First Thoughts: War on obesity, the Singapore delusion, and the teenage world of Dominic Cummings

Smoking was cut dramatically through taxation, prohibition and propaganda – something similar could be done for over-consumption of bad food. 

By Peter Wilby

When a new plan or new money is announced for the NHS, Tory governments accompany it with demands that the service cut waste. “The public… want to know that their taxes are spent effectively,” wrote the Chancellor, Philip Hammond, as Simon Stevens, the NHS England chief executive, launched a ten-year plan endorsed by the Prime Minister.

I have some sympathy for Hammond. The NHS’s quaint ways become more evident as my wife and I grow older and seek its services more often. Why do hospitals notify us of appointments through the post rather than by email or text? Why, at one hospital we attend, do we sit initially in a spacious waiting area of cutting-edge technology before being summoned, by digital notice board, to wait in a stuffy, overcrowded room which has apparently been preserved from the 1950s so that consultants can wander in to summon patients in person while carrying fat, dog-eared paper files?

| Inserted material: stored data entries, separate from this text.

Lemma inbox_ids_queue t i : inbox_ids i ≡ₚ ids (queue t i) ++ ids (queue (other t) i).
Proof. destruct t; simpl; [done|]. by rewrite Permutation_app_comm. Qed.

Lemma inbox_ids_set_queue t q i :
  inbox_ids (set_queue t q i) ≡ₚ ids q ++ ids (queue (other t) i).
Proof. destruct t; simpl; [done|]. by rewrite Permutation_app_comm. Qed.

Lemma index_of_Some id q n :
  index_of id q = Some n → ∃ m, q !! n = Some m ∧ m_id m = id.
Proof.
  intros (m & Hm & Heq & _)%position_Some. exists m. split; [done|].
  by apply String.eqb_eq in Heq.
Qed.

Lemma index_of_None id q : index_of id q = None ↔ id ∉ ids q.
Proof.
  unfold index_of, ids. rewrite position_None, Forall_forall, list_elem_of_fmap. split.
  - intros Hall (m & -> & Hm). specialize (Hall m Hm). by rewrite String.eqb_refl in Hall.
  - intros Hn m Hm. apply String.eqb_neq. intros <-. eauto.
Qed.

Lemma find_Some id i t n :
  find id i = Some (t, n) → ∃ m, queue t i !! n = Some m ∧ m_id m = id.
Proof.
  unfold find. destruct (index_of id (followups i)) eqn:Hf.
  - intros [= <- <-]. by apply index_of_Some.
  - intros (k & Hs & [= -> ->])%fmap_Some. by apply index_of_Some.
Qed.

Lemma find_None id i : find id i = None ↔ id ∉ inbox_ids i.
Proof.
  unfold find, inbox_ids. rewrite not_elem_of_app, <-!index_of_None.
  destruct (index_of id (followups i)); [by split; [|intros []]|].
  rewrite fmap_None. tauto.
Qed.

(** *** Lists of ids *)

Lemma ids_split q n m : q !! n = Some m → ids q ≡ₚ m_id m :: ids (delete n q).
Proof. intros Hm. unfold ids. by rewrite (delete_Permutation _ _ _ Hm) at 1. Qed.

Lemma ids_delete_sublist n q : ids (delete n q) `sublist_of` ids q.
Proof. apply fmap_sublist, sublist_delete. Qed.

Lemma ids_insert q n m m' :
  q !! n = Some m → m_id m' = m_id m → ids (<[n := m']> q) = ids q.
Proof.
  intros Hm Hid. unfold ids. rewrite list_fmap_insert.
  apply list_insert_id. by rewrite list_lookup_fmap, Hm, Hid.
Qed.

Lemma remove_first_sublist id q : remove_first id q `sublist_of` q.
Proof. unfold remove_first. destruct (index_of id q); [apply sublist_delete|done]. Qed.

Lemma remove_first_not_in id q : NoDup (ids q) → id ∉ ids (remove_first id q).
Proof.
  unfold remove_first. intros Hnd. destruct (index_of id q) as [n|] eqn:Hn.
  - apply index_of_Some in Hn as (m & Hm & <-). rewrite (ids_split _ _ _ Hm) in Hnd.
    by apply NoDup_cons in Hnd as [? _].
  - by apply index_of_None.
Qed.

(** *** The duplicate test of a range splice *)

Lemma check_inserted_Ok i target start removed before inserted :
  check_inserted i target start removed before inserted = Ok tt →
  NoDup (ids before) →
  NoDup (ids (before ++ inserted)) ∧
  Forall (λ m, m_id m ∉ inbox_ids i ∨
               (∃ n, find (m_id m) i = Some (target, n) ∧ (start ≤ n < start + removed)))%nat inserted.
Proof.
  revert before. induction inserted as [|m inserted IH]; intros before Hc Hnd; simpl in Hc.
  { by rewrite app_nil_r. }
  apply guard_Ok in Hc as [Hg Hc].
  apply orb_false_iff in Hg as [Hfind Hbefore].
  assert (m_id m ∉ ids before) as Hm.
  { intros (x & Hx & Hin)%list_elem_of_fmap. apply not_true_iff_false in Hbefore. apply Hbefore.
    apply existsb_exists. exists x. split; [by apply list_elem_of_In|].
    apply String.eqb_eq. congruence. }
  apply IH in Hc as [Hnd' Hall].
  - rewrite <-app_assoc in Hnd'. split; [done|]. constructor; [|done].
    destruct (find (m_id m) i) as [[t n]|] eqn:Hf; [|left; by apply find_None].
    right. exists n. simpl in Hfind. apply negb_false_iff in Hfind.
    rewrite !andb_true_iff, bool_decide_eq_true, Nat.leb_le, Nat.ltb_lt in Hfind.
    destruct Hfind as [[-> ?] ?]. done.
  - unfold ids in *. rewrite fmap_app, NoDup_app. split_and!; [done| |apply NoDup_singleton].
    intros x Hx Hx'. apply list_elem_of_singleton in Hx'. subst. done.
Qed.

(** What stays of a queue after a range is removed contains no removed id. *)
Lemma kept_not_removed (q : list Message) start removed n m :
  NoDup (ids q) → q !! n = Some m → (start ≤ n < start + removed)%nat →
  m_id m ∉ ids (take start q) ++ ids (drop (start + removed) q).
Proof.
  intros Hnd Hm Hn. unfold ids in *. rewrite elem_of_app, fmap_take, fmap_drop.
  assert ((m_id <$> q) !! n = Some (m_id m)) as Hid by by rewrite list_lookup_fmap, Hm.
  intros [[k Hk]%list_elem_of_lookup|[k Hk]%list_elem_of_lookup].
  - pose proof (lookup_lt_Some _ _ _ Hk) as Hlt. rewrite length_take in Hlt.
    rewrite lookup_take_lt in Hk by lia.
    pose proof (NoDup_lookup _ _ _ _ Hnd Hk Hid). lia.
  - rewrite lookup_drop in Hk. pose proof (NoDup_lookup _ _ _ _ Hnd Hk Hid). lia.
Qed.

(** *** Every operation keeps the ids unique *)

Section unique.
Context `{ProtocolWire}.

Definition unique (i : InboxReplay) : Prop := NoDup (inbox_ids i).

Lemma unique_set_queue t q i :
  unique i → NoDup (ids q) → (∀ x, x ∈ ids q → x ∉ ids (queue (other t) i)) →
  unique (set_queue t q i).
Proof.
  unfold unique. rewrite (inbox_ids_queue t i), inbox_ids_set_queue, !NoDup_app.
  intros (_ & _ & ?) ? Hx. auto.
Qed.

Lemma unique_queue t i : unique i → NoDup (ids (queue t i)).
Proof. unfold unique. rewrite (inbox_ids_queue t i), NoDup_app. tauto. Qed.

Lemma unique_other t i x :
  unique i → x ∈ ids (queue t i) → x ∉ ids (queue (other t) i).
Proof. unfold unique. rewrite (inbox_ids_queue t i), NoDup_app. naive_solver. Qed.

Lemma unique_sublist i i' :
  ids (followups i') `sublist_of` ids (followups i) →
  ids (steps i') `sublist_of` ids (steps i) → unique i → unique i'.
Proof.
  intros Hf Hs Hu. unfold unique in *. eapply sublist_NoDup; [done|].
  by apply sublist_app.
Qed.

Lemma unique_set_sublist t q i :
  ids q `sublist_of` ids (queue t i) → unique i → unique (set_queue t q i).
Proof. destruct t; simpl; intros Hq; by apply unique_sublist. Qed.

Lemma enqueued_unique event i i' :
  apply_enqueued event i = Ok i' → unique i → unique i'.
Proof.
  unfold apply_enqueued. intros Ha Hu. invert_ok.
  destruct (find _ i) eqn:Hf; invert_ok. apply find_None in Hf.
  rewrite (inbox_ids_queue x) in Hf. apply not_elem_of_app in Hf as [Hq Ho].
  apply unique_set_queue; [done|..]; unfold ids in *; rewrite fmap_app.
  - apply NoDup_app. split_and!; [by apply unique_queue| |apply NoDup_singleton].
    intros y Hy Hy'%list_elem_of_singleton. by subst.
  - intros y [Hy|Hy%list_elem_of_singleton]%elem_of_app; [|by subst].
    by eapply unique_other.
Qed.

(** An inserted message collides with nothing that stays. *)
Lemma inserted_fresh i target start removed m :
  unique i →
  (m_id m ∉ inbox_ids i ∨
   (∃ n, find (m_id m) i = Some (target, n) ∧ (start ≤ n < start + removed)))%nat →
  (m_id m ∉ ids (take start (queue target i) ++ drop (start + removed) (queue target i))) ∧
  (m_id m ∉ ids (queue (other target) i)).
Proof.
  intros Hu. pose proof (unique_queue target i Hu) as Hq.
  intros [Hn|(n & Hf & Hn)].
  - rewrite (inbox_ids_queue target) in Hn. apply not_elem_of_app in Hn as [Hn Ho].
    split; [|done]. intros Hin. apply Hn. eapply elem_of_sublist; [done|].
    apply fmap_sublist, splice_sublist. lia.
  - apply find_Some in Hf as (x & Hx & Hid). rewrite <-Hid. split.
    + unfold ids. rewrite fmap_app. by eapply kept_not_removed.
    + apply unique_other; [done|]. apply list_elem_of_fmap. exists x.
      split; [done|]. by eapply list_elem_of_lookup_2.
Qed.

Lemma range_unique event i i' : apply_range event i = Ok i' → unique i → unique i'.
Proof.
  unfold apply_range. intros Ha Hu. invert_ok.
  match goal with Hc : check_inserted _ ?t ?s ?r _ ?ins = Ok _ |- _ =>
    apply check_inserted_Ok in Hc as [Hnd Hall]; [|constructor]; simpl in Hnd;
    set (target := t) in *; set (start := s) in *; set (removed := r) in *;
    rename ins into inserted end.
  set (kept := take start (queue target i) ++ drop (start + removed) (queue target i)).
  assert (kept `sublist_of` queue target i) as Hkept by (apply splice_sublist; lia).
  apply (fmap_sublist m_id) in Hkept. pose proof (unique_queue target i Hu) as Hq.
  assert (Hids : ids (take start (queue target i) ++ inserted
                      ++ drop (start + removed) (queue target i))
                 ≡ₚ ids inserted ++ ids kept).
  { unfold ids, kept. rewrite !fmap_app. rewrite !(Permutation_app_comm (m_id <$> inserted)).
    by rewrite <-app_assoc. }
  assert (∀ m, m ∈ inserted →
    (m_id m ∉ ids kept) ∧ (m_id m ∉ ids (queue (other target) i))) as Hfresh.
  { intros m Hm. apply inserted_fresh; [done|]. by eapply Forall_forall in Hall. }
  apply unique_set_queue; [done|..]; rewrite ?Hids.
  - apply NoDup_app. split_and!; [done| |by eapply sublist_NoDup].
    intros y (m & -> & Hm)%list_elem_of_fmap. by apply Hfresh.
  - intros y. rewrite Hids, elem_of_app. intros [(m & -> & Hm)%list_elem_of_fmap|Hy].
    + by apply Hfresh.
    + apply unique_other; [done|]. by eapply elem_of_sublist.
Qed.

Lemma item_unique event i i' : apply_item event i = Ok i' → unique i → unique i'.
Proof.
  unfold apply_item. intros Ha Hu. invert_ok.
  destruct (find _ i) as [[t n]|] eqn:Hf; [|done].
  pose proof (find_Some _ _ _ _ Hf) as (m & Hm & Hid).
  repeat match goal with H : (if ?b then _ else _) = Ok _ |- _ => destruct b eqn:?; invert_ok end.
  all: repeat match goal with
    | H : bool_decide _ = false |- _ => apply bool_decide_eq_false, dec_stable in H; subst
    | H : String.eqb (m_id _) (m_id _) = true |- _ => apply String.eqb_eq in H
    end; simpl in *.
  - unfold unique, inbox_ids in *; simpl. rewrite (ids_split _ _ _ Hm) in Hu.
    unfold ids in *. rewrite fmap_app. simpl.
    match goal with Hx : m_id _ = m_id m |- _ => rewrite Hx end.
    by rewrite app_assoc, <-Permutation_cons_append.
  - apply unique_set_sublist; [|done]. by erewrite ids_insert.
  - apply unique_set_sublist; [|done]. apply ids_delete_sublist.
Qed.

Lemma remove_unique id i : unique i → unique (remove id i).
Proof. apply unique_sublist; apply fmap_sublist, remove_first_sublist. Qed.

Lemma apply_unique event i i' : apply i event = Ok i' → unique i → unique i'.
Proof.
  unfold apply. repeat case_match; intros Ha; simplify_eq; try done.
  - by eapply enqueued_unique.
  - by eapply range_unique.
  - by eapply item_unique.
  - apply remove_unique.
Qed.

Lemma replay_unique events i : replay events = Ok i → unique i.
Proof.
  unfold replay. apply (foldM_inv _ (λ _ i, unique i)); [constructor|].
  intros _ s x s' Hs Hx. by eapply apply_unique.
Qed.
End unique.

(** *** The effect of single operations *)

Lemma remove_first_filter id q :
  NoDup (ids q) → remove_first id q = filter (λ m, m_id m ≠ id) q.
Proof.
  unfold remove_first, index_of, ids.
  induction q as [|m q IH]; intros Hnd; [done|]. apply NoDup_cons in Hnd as [Hm Hnd].
  simpl. destruct (String.eqb_spec (m_id m) id) as [Hid|Hid]; simpl.
  - rewrite filter_cons_False by auto. symmetry. apply filter_Forall, Forall_forall.
    intros x Hx Heq. apply Hm. apply list_elem_of_fmap. exists x. split; [congruence|done].
  - rewrite filter_cons_True by auto. rewrite <-IH by done.
    by destruct (position _ q).
Qed.

Section steer.
Context `{ProtocolWire}.

Lemma steer_moves event i i' :
  event_type event = "agent/inbox/spliced" →
  get_str "action" (ev_data event) = Some "steer" →
  apply i event = Ok i' →
  ∃ before m m' after,
    followups i = before ++ m :: after ∧ followups i' = before ++ after ∧
    steps i' = steps i ++ [m'] ∧ m_id m' = m_id m ∧ message_eqb m' m = true.
Proof.
  intros Ht Hact. unfold apply. rewrite Ht. simpl.
  assert (is_some (get "action" (ev_data event)) = true) as ->.
  { unfold get_str in Hact. unfold is_some. destruct (get _ _); [|done]. done. }
  simpl. unfold apply_item. rewrite Hact. intros Ha. invert_ok.
  destruct (find _ i) as [[t n]|] eqn:Hf; [|done].
  apply find_Some in Hf as (m & Hm & Hid). simpl in *.
  invert_ok. simpl in *.
  repeat match goal with
  | H : bool_decide _ = false |- _ => apply bool_decide_eq_false, dec_stable in H; subst
  end.
  simpl in Hm. simplify_eq.
  match goal with Hx : message_eqb ?x m = true |- _ =>
    exists (take n (followups i)), m, x, (drop (S n) (followups i)) end.
  match goal with Hx : String.eqb _ _ = true |- _ => apply String.eqb_eq in Hx end.
  split_and!; [by rewrite take_drop_middle|by apply delete_take_drop|done..].
Qed.
End steer.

But the biggest waste of resources is caused by failed ministerial reorganisations. The most recent was the Health and Social Care Act 2012, designed by the Tory health minister Andrew Lansley and later described by the King’s Fund, the leading health think tank, as “a costly diversion”. The new NHS plan demands the removal of the “counterproductive” effects of sections that were supposed to foster competition and thus increase “efficiency”.

Weighty subject

However efficient the NHS, it will shortly be overwhelmed, according to reports, by obese patients needing hip or knee replacements. The Royal College of Physicians says obesity is not caused by “individual greed” but is a disease that should not attract “stigma”. Matt Hancock, the Health Secretary, replies that “it absolutely is a matter of behaviour”. This is a pointless argument. Obesity is a disease most commonly, though not exclusively, caused by consuming too much of the wrong sort of food and drink, just as lung cancer is a disease most commonly, though not exclusively, caused by inhaling tobacco smoke.

Smoking was cut dramatically through a combination of taxation, outright prohibition and propaganda. Something similar could be done for over-consumption of bad food. No doubt many lovers of Krispy Kreme doughnuts will feel stigmatised, just as smokers did, particularly if, like me, they got through 40 a day. But at least we smokers gave up and lived to tell the tale.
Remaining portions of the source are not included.